Most people who testify at the Capitol bring slide presentations, graphs or official letterhead to make their point.
State Rep. Karin Power, D-Milwaukie, brought a breast pump as she spoke in support of her proposals to give women more latitude to be working mothers.
Nursing mothers use the device, which resembles a handheld fan but with a suction cup where the blades would be, to pump and store breast milk when they can’t directly feed their babies.
Power wanted to show her colleagues why nursing moms should get dedicated breaks during the work day to pump.
The machine takes time to set up and requires thorough cleaning to prevent infections, Power explained to the House Committee on Business and Labor on Monday.
“I just wanted to quickly illustrate, this is not a fun device to use,” she told lawmakers. “Most of my friends are thoroughly excited to be done with it.”
Power, an attorney at the Freshwater Trust, was updating the organization’s employment handbook last year when she discovered gaps between state and federal laws covering the rights of workers who are pregnant or nursing.
Now Power wants to shore up state employment protections for pregnant women and new moms.
Power, whose son is 2 years old, brings firsthand experience to her cause. She pumped during her first legislative session in 2017 — that’s why her office at the Capitol has curtains.
Under current law, Oregon workers at firms with 25 or more employees are allowed one half-hour break every four hours.
Power’s bill — HB 2593 — would match the state with federal law, which doesn’t limit pumping breaks. It would also require all employers, regardless of size, to provide breaks for pumping milk. Employers wouldn’t have to pay workers during those breaks beyond the time an employer is required to provide paid rest periods.
Waiting too long between pumping sessions or feedings can be painful and lead to serious infections, Power said. And she said many women can work while pumping — whether it’s working on a legal brief or driving a truck.
Through a separate bill, HB 2341, Power also wants the state to require more employers to provide “reasonable accommodation” to pregnant workers.
That could mean a chair for a cashier who usually must stand, or light duty for a worker who can’t lift heavy items, or more frequent breaks to use the bathroom.
Right now, Oregon salaried workers at firms with fewer than 25 employees don’t have a legal right to such accommodations.
“I can go ahead ask my employer for that without things going horribly south and be worried about losing my job,” Power said of her proposal.

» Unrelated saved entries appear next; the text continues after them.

(** * MalShare ETL connector: a shallow embedding of [etl_connector.py]

    The connector extracts sample metadata from the MalShare API, normalises
    it and upserts it into a MongoDB collection.  This file embeds the
    methods of [MalShareETLConnector] as Rocq functions and proves the
    properties of the retry loop, the extractor, the transformer, the loader
    and the orchestrator.

    Modelling conventions.
    - Python values are the inductive [pyval]; a [dict] is an insertion
      ordered association list with string keys, as [json] produces them.
    - Python [int] is [Z].  Python [float] is modelled by the rational it
      denotes ([Q]): every float computed by the connector is either a small
      quotient [k / 5] or a delay scaled by a power of two.  The floats
      [inf] and [nan] have no counterpart.
    - A [str] is a [string] whose characters are the code points below 256.
    - A call that may raise returns a [result]; the effects of the connector
      (outbound requests, sleeps, store writes) are threaded through a state
      and error monad [M] and recorded in a trace of events.
    - The third-party objects the connector talks to ([requests], [pymongo],
      the clock, [datetime.strptime]) are oracles: variables of the section,
      observed only through the attributes the connector reads.
    - [time.sleep] is an oracle as well: the runtime decides whether a
      duration is slept or rejected with an exception.
    - The logger is taken to return.  Log lines are not recorded, except the
      two that tell how a run ended (abort, summary); the arguments a log
      line formats are evaluated, since that can raise. *)

From Stdlib Require Import Bool List String Ascii NArith ZArith QArith Lia.
Import ListNotations.
(** A render without nodes.

    X16.  The children of the real node are distinct nodes of the
    document with this node as their parent, nothing below them is the
    root of a component, and the fuel lasts for them.  Then a pass of
    [morphdom] for a virtual node without children returns; afterwards
    the real node has no child, every former child has no parent, the
    other nodes are as before, and the pass wrote nothing but the
    removals: first the children that are no elements, in their order,
    as the pass came to them, then the elements, in their order, at the
    end of the pass. *)
Theorem render_of_nothing_removes_every_child (fuel fromNode : nat)
    (component : option string) (w : world) (n : dnode) :
  nodes w !! fromNode = Some n → nodeType n ≠ FRAGMENT_NODE →
  NoDup (childNodes n) → fromNode ∉ childNodes n →
  (∀ c, c ∈ childNodes n →
     ∃ nc, nodes w !! c = Some nc ∧ parentNode nc = Some fromNode
           ∧ disposable fuel (nodes w) (data w) c = true) →
  S (length (childNodes n)) < fuel →
  ∃ w',
    morphdom fuel fromNode [] component false w = (Done (), w')
    ∧ childNodes <$> nodes w' !! fromNode = Some []
    ∧ (∀ c, c ∈ childNodes n → parentNode <$> nodes w' !! c = Some None)
    ∧ (∀ y, y ≠ fromNode → y ∉ childNodes n → nodes w' !! y = nodes w !! y)
    ∧ mutations w'
      = (mutations w
         ++ (Removed <$> (filter (λ c, ¬ put_off (nodes w) c) (childNodes n)
                          ++ filter (put_off (nodes w)) (childNodes n))))%list.
Proof.
  intros En Hty Hnd Hfrom Hkids Hfuel.
  destruct fuel as [|fuel]; [lia|].
  unfold morphdom. rewrite (run_bind _ _ _ _ _ (run_modify _ _)).
  set (w0 := {| nodes := nodes w; next_node := next_node w; data := data w;
                keyedElements := keyedElements w; keySequences := ∅;
                detachedNodes := []; mutations := mutations w; isHydrate := false |}).
  assert (nodes w0 !! fromNode = Some n) as En0 by done.
  destruct (run_leftover (nodes w) fromNode component (childNodes n) fuel w0 n [] En0)
    as (w1 & pn1 & Hrun1 & Ep1 & Hty1 & Hch1 & Hdet1 & Hm1 & Hel1 & Htx1 & Hn1 & Hd1 & Hk1);
    try done.
  { intros c Hc. destruct (Hkids c Hc) as (nc & Ec & Hpc & Hdc).
    exists nc. split_and!; try done.
    cbn [disposable] in Hdc. rewrite Ec in Hdc.
    apply andb_true_iff in Hdc as [Hco _]. by apply bool_decide_eq_true in Hco. }
  { lia. }
  assert (morphChildren (S fuel) fromNode [] component w0 = (Done (), w1)) as Hrun.
  { cbn [morphChildren]. unfold morphChildren_body.
    rewrite (run_bind _ _ _ _ _ (run_firstChild _ _ _ En0)).
    cbn [outer]. rewrite (run_bind _ _ _ _ _ (run_ret _ _)).
    rewrite (run_node_bind _ _ _ _ En0).
    by rewrite (bool_decide_eq_false_2 _ Hty). }
  rewrite (run_bind _ _ _ _ _ Hrun).
  rewrite (run_bind _ _ _ _ _ (run_get_world _)).
  cbn [app] in Hch1, Hdet1. rewrite Hdet1.
  destruct (run_detached_loop (S fuel) fromNode (filter (put_off (nodes w)) (childNodes n))
              w1 pn1 Ep1 Hch1)
    as (w2 & pn2 & Hrun2 & Ep2 & Hch2 & Hm2 & Hx2 & Hn2).
  { by apply NoDup_filter. }
  { intros Hin. by apply list_elem_of_filter in Hin as [_ Hin]. }
  { intros x [Hput Hx]%list_elem_of_filter.
    destruct (Hkids x Hx) as (nx & Ex & Hpx & Hdx).
    destruct (Hel1 x Hx Hput) as [Ex1 Hdet].
    exists nx. split_and!; [by rewrite Ex1|done| |done].
    by apply (disposable_kept _ _ _ _ _ Hk1). }
  exists w2. split_and!.
  - exact Hrun2.
  - by rewrite Ep2, <- Hch2.
  - intros c Hc. destruct (Hkids c Hc) as (nc & Ec & Hpc & _).
    assert (c ≠ fromNode) as Hcf by (by intros ->).
    destruct (decide (put_off (nodes w) c)) as [Hput|Hput].
    + destruct (Hel1 c Hc Hput) as [Ec1 _].
      rewrite (Hx2 c nc); [done| |by rewrite Ec1].
      by apply list_elem_of_filter.
    + rewrite Hn2; [|done|].
      * by rewrite (Htx1 c nc Hc Hput Ec).
      * intros Hin. by apply list_elem_of_filter in Hin as [? _].
  - intros y Hyf Hy. rewrite Hn2; [by apply Hn1|done|].
    intros Hin. by apply list_elem_of_filter in Hin as [_ ?].
  - rewrite Hm2, Hm1, fmap_app. by rewrite <- app_assoc.
Qed.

Under Power’s bill, employers who would face “undue hardship” to accommodate pregnant workers wouldn’t have to comply.
Courts have defined what it means for an employer to face an undue hardship and what accommodations are considered reasonable under law, Power said.

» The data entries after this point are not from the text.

(** ** A small site *)

Module Example.

Definition main_url : str := py "https://site.example/kd/".
Definition nameless_url : str := py "https://site.example/nameless/".
Definition symbols_url : str := py "https://site.example/symbols/".
Definition empty_url : str := py "https://site.example/none/".
Definition batch_url : str := py "https://site.example/kd/batch?id=1".
Definition chapter_url : str := py "https://site.example/kd/chapter?id=7".
Definition lectures_url : str :=
  py "https://site.example/kd/chapter?id=7&view=lectures".
Definition notes_url : str :=
  py "https://site.example/kd/chapter?id=7&view=notes".
Definition base_dir : str := py "/out/".

Definition tag (l : list (string * string)) (text : string) : Tag :=
  {| attrs := map (fun kv => (py (fst kv), py (snd kv))) l;
     get_text := py text |}.

Definition study : Tag := tag [("href", "https://site.example/kd/batch?id=1")] "Study".

(** A batch item with a name and a link. *)
Definition physics_item : BatchItem :=
  {| batch_div := tag [("data-batch-name", "Physics 101")] "Physics";
     batch_title := None; study_btn := Some study; batch_image := None |}.

(** A batch item with a link, but without the data attribute and without a
    title element. *)
Definition nameless_item : BatchItem :=
  {| batch_div := tag [] "?"; batch_title := None;
     study_btn := Some study; batch_image := None |}.

(** A batch item whose name is made of invalid characters and spaces. *)
Definition symbols_item : BatchItem :=
  {| batch_div := tag [("data-batch-name", "<?> | *")] "?";
     batch_title := None; study_btn := Some study; batch_image := None |}.

(** Two chapter cards: one with a link in its handler, one without any. *)
Definition motion_card : ChapterCard :=
  {| chapter_div :=
       tag [("onclick",
             "window.location.href='https://site.example/kd/chapter?id=7'")] "";
     chapter_title := Some (tag [] " Ch 1: Motion ");
     chapter_anchor := None; chapter_stats := None; chapter_image := None |}.

Definition plain_card : ChapterCard :=
  {| chapter_div := tag [] ""; chapter_title := Some (tag [] "Ch 2");
     chapter_anchor := None; chapter_stats := None; chapter_image := None |}.

(** The site: the lectures view is down, every other page answers. *)
Definition site (url : str) : outcome str :=
  if str_eqb url main_url then Ret (py "main page")
  else if str_eqb url nameless_url then Ret (py "nameless page")
  else if str_eqb url symbols_url then Ret (py "symbols page")
  else if str_eqb url empty_url then Ret (py "empty page")
  else if str_eqb url batch_url then Ret (py "batch page")
  else if str_eqb url notes_url then Ret (py "notes page")
  else Raise (py "503 Server Error").

(** [urlparse] on the one link of the site. *)
Definition chapter_parsed : Urllib.ParseResult :=
  {| Urllib.scheme := py "https"; Urllib.netloc := py "site.example";
     Urllib.path := py "/kd/chapter"; Urllib.params := [];
     Urllib.query := py "id=7"; Urllib.fragment := [] |}.

Definition parse (url : str) : outcome Urllib.ParseResult :=
  if str_eqb url chapter_url then Ret chapter_parsed
  else Raise (py "not a URL of the site").

#[local] Instance env : Environment := {|
  requests_get := fun _ url _ => site url;
  os_makedirs := fun _ _ => None;
  open_write := fun _ _ _ => None;
  (* every link of the site is absolute, and [urljoin] returns such a
     link as it is *)
  urljoin := fun _ href => Ret href;
  urlparse := parse;
  soup_batch_items := fun page =>
    if str_eqb page (py "main page") then [physics_item]
    else if str_eqb page (py "nameless page") then [nameless_item]
    else if str_eqb page (py "symbols page") then [symbols_item]
    else [];
  soup_chapter_cards := fun page =>
    if str_eqb page (py "batch page") then [motion_card; plain_card] else [];
  search_int := fun _ => None;
  render_main_index := fun batches =>
    py "batches: " ++ Urllib.join (py ", ") (map batch_name batches);
  render_batch_index := fun batch chapters =>
    py "chapters of " ++ batch_name batch ++ py ": "
      ++ Urllib.join (py ", ") (map chapter_name chapters)
|}.


(** The chapter of [motion_card], and a chapter without a link. *)
Definition motion : Chapter :=
  {| chapter_name := py "Ch 1: Motion"; chapter_link := Some chapter_url;
     chapter_img := []; chapter_stats_of := {| videos := 0; notes := 0 |};
     chapter_folder_name := None |}.

Definition unlinked : Chapter :=
  {| chapter_name := py "Ch 2"; chapter_link := None;
     chapter_img := []; chapter_stats_of := {| videos := 0; notes := 0 |};
     chapter_folder_name := None |}.

(** Two chapters whose names differ by a colon. *)
Definition chapter_A : Chapter :=
  {| chapter_name := py "A"; chapter_link := None;
     chapter_img := []; chapter_stats_of := {| videos := 0; notes := 0 |};
     chapter_folder_name := None |}.

Definition chapter_A_colon : Chapter :=
  {| chapter_name := py "A:"; chapter_link := None;
     chapter_img := []; chapter_stats_of := {| videos := 0; notes := 0 |};
     chapter_folder_name := None |}.

End Example.

(** The same site, mirrored to a disk that refuses every directory. *)
Module ReadOnly.

#[local] Instance env : Environment := {|
  requests_get := fun _ url _ => Example.site url;
  os_makedirs := fun _ _ => Some (py "[Errno 30] Read-only file system");
  open_write := fun _ _ _ => Some (py "[Errno 30] Read-only file system");
  urljoin := fun _ href => Ret href;
  urlparse := Example.parse;
  soup_batch_items := fun page =>
    if str_eqb page (py "main page") then [Example.physics_item] else [];
  soup_chapter_cards := fun page =>
    if str_eqb page (py "batch page")
    then [Example.motion_card; Example.plain_card] else [];
  search_int := fun _ => None;
  render_main_index := fun batches =>
    py "batches: " ++ Urllib.join (py ", ") (map batch_name batches);
  render_batch_index := fun batch chapters =>
    py "chapters of " ++ batch_name batch ++ py ": "
      ++ Urllib.join (py ", ") (map chapter_name chapters)
|}.

End ReadOnly.

(** What [os.path.join] puts before a relative second component. *)
Definition join_prefix (a : str) : str :=
  if negb (truthy a) || endswith_sep a then a else a ++ [SEP].

(** ** Properties of query strings *)



(** The pairs of a dict of lists, key by key. *)
Definition pairs_of (d : Urllib.dict) : list (str * str) :=
  flat_map (fun kv => map (pair (fst kv)) (snd kv)) d.



Definition all_ascii (s : str) : Prop := Forall (fun c => c < 128) s.

(** The characters of a quoted string: safe ones, the percent sign, and
    those that were declared safe. *)
Definition quoted_with (safe : list N) (c : char) : Prop :=
  Urllib.always_safe c = true \/ c = Urllib.PERCENT \/ In c safe.

(** The characters of the result of [quote_plus]. *)
Definition plus_quoted (c : char) : Prop :=
  Urllib.always_safe c = true \/ c = Urllib.PERCENT \/ c = Urllib.PLUS.


(** The properties of the fields that [urlencode] joins. *)
Definition fields_of (fields : list str) (pairs : list (str * str)) : Prop :=
  flat_map Urllib.parse_field fields = pairs /\
  Forall (fun f => ~ In Urllib.AMP f) fields /\
  Forall (fun f => f <> []) fields.

(** All the values of the dict are non-empty strings. *)
Definition values_nonempty (d : Urllib.dict) : Prop :=
  Forall (fun kv => Forall (fun v => v <> []) (snd kv)) d.

(** The keys are distinct and no key has an empty list. *)
Definition dict_wf (d : Urllib.dict) : Prop :=
  NoDup (map fst d) /\ Forall (fun kv => snd kv <> []) d.

Definition add_pair (d : Urllib.dict) (nv : str * str) : Urllib.dict :=
  Urllib.dict_append d (fst nv) (snd nv).

(** A property of all the names and one of all the values of a dict. *)
Definition dict_all (K V : str -> Prop) (d : Urllib.dict) : Prop :=
  Forall (fun kv => K (fst kv) /\ Forall V (snd kv)) d.


(** ** Properties of names *)

(** Two neighbouring characters of [s] are white space. *)
Fixpoint space_run (s : str) : bool :=
  match s with
  | [] => false
  | c1 :: t =>
      match t with
      | [] => false
      | c2 :: _ => (isspace c1 && isspace c2) || space_run t
      end
  end.

Definition starts_with_space (s : str) : bool :=
  match s with
  | [] => false
  | c :: _ => isspace c
  end.

(** A name of 101 characters whose hundredth is a space. *)
Definition long_name : str := repeat 97 99 ++ py " b".

(** ** Further properties *)

(** A name that needs no cleaning: no invalid character, white space only
    as single spaces inside the name, at most 100 characters. *)
Definition safe_name (s : str) : Prop :=
  Forall (fun c => invalid_char c = false) s /\
  Forall (fun c => isspace c = true -> c = SPACE) s /\
  space_run s = false /\
  starts_with_space s = false /\
  rstrip s = s /\
  (List.length s <= 100)%nat.

Unset Implicit Arguments.


(** ** Facts about strings *)

Lemma str_eqb_eq (a b : str) : str_eqb a b = true <-> a = b.
Proof.
  unfold str_eqb. destruct (list_eq_dec N.eq_dec a b); split; congruence.
Qed.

State lawmakers are increasingly trying to address obstacles that pregnant women and new parents face in the workplace. The Legislature is also considering a statewide paid leave policy for caregivers.

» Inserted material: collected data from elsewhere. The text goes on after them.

Lemma update_checks_existence_first_witness :
  (update_note 7 (NoteUpdate.mk None None) ex.t2 ex.d1 =
     (Raise (HTTPException 404 "Note not found"), ex.d1) ∧
   app (PUT_note 7 ex.nothing) ex.t2 ex.d1 =
     (mk_response 404 (JSON_detail "Note not found"), ex.d1)) ∧
  (update_note 1 (NoteUpdate.mk None None) ex.t2 ex.d1 =
     (Raise (HTTPException 400 "No fields provided to update"), ex.d1) ∧
   app (PUT_note 1 ex.nothing) ex.t2 ex.d1 =
     (mk_response 400 (JSON_detail "No fields provided to update"), ex.d1)).
Proof.
  split.
  - destruct (proj1 (update_checks_existence_first 7 (NoteUpdate.mk None None)
                       ex.t2 ex.d1)) as [Hh Happ];
      [by vm_compute | unfold db.int64; lia |].
    split; [exact Hh|]. apply Happ. reflexivity.
  - apply (proj2 (update_checks_existence_first 1 (NoteUpdate.mk None None)
                    ex.t2 ex.d1)); [|reflexivity..].
    vm_compute. eauto.
Defined.

(** C1.  The claim fails for an id that [sqlite3] cannot bind.  The store
    [ex.d1] holds the one note, under id 1.  An update addressed to 2^63 with
    the empty body finds no matching note and yet is not answered 404: the
    first [execute_select_one] of [update_note] raises [OverflowError], which
    nothing catches, and the request is answered 500.  The same holds with a
    body that gives a field. *)
Theorem update_of_unbound_id_not_404 :
  notes ex.d1 !! 9223372036854775808 = None ∧
  update_note 9223372036854775808 (NoteUpdate.mk None None) ex.t2 ex.d1 =
    (Raise (OverflowError "Python int too large to convert to SQLite INTEGER"), ex.d1) ∧
  app (PUT_note 9223372036854775808 ex.nothing) ex.t2 ex.d1 =
    (mk_response 500 (plain_text "Internal Server Error"), ex.d1) ∧
  app (PUT_note 9223372036854775808 ex.more_groceries) ex.t2 ex.d1 =
    (mk_response 500 (plain_text "Internal Server Error"), ex.d1).
Proof. repeat split; vm_compute; reflexivity. Qed.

Last June, The New York Times brought national attention to the issue when it published a sweeping investigation finding that discrimination against pregnant women was widespread in the nation’s largest companies.
Twenty-three states and the District of Columbia have laws that go beyond the protections of the federal Pregnancy Discrimination Act of 1978.
Several members of the House Business and Labor Committee, where Power testified Monday, said they wanted to support working mothers, but expressed concerns about the impact on employers.
“I’m in this in-between of understanding the hardships of being very pregnant, and also understanding the hardships of what that accommodation looks like,” said Rep. Shelly Boshart Davis, R-Albany, who said Power’s testimony on Monday brought back memories of her pregnancy in 2007. “And I think sometimes an accommodation to one person looks different than an accommodation to another person. So I’ll definitely work through that with you and would love to be able to come to an understanding together.”
Amanda Dalton, a lobbyist with the Northwest Grocery Association, testified that her organization was concerned that the proposals could conflict with recent state laws that require employers to notify employees of their schedules in advance.
“We do have some concerns with our employers being required to provide scheduling accommodations and kind of putting us in a position where we’re complying with both laws, or being forced to violate one law, or being forced to pay penalty pay as we move schedules around,” Dalton said.
Power said a clearer set of accommodations for pregnant workers could have long-term implications, enabling more women to work through their child-rearing years and helping kids reap the benefits of healthy pregnancies and breastfeeding.
“We don’t get there if women don’t feel supported in the work place as equally as men,” Power said. “The default in society, for a lot of people, that this is a burden on employers rather than a benefit to society as a whole.”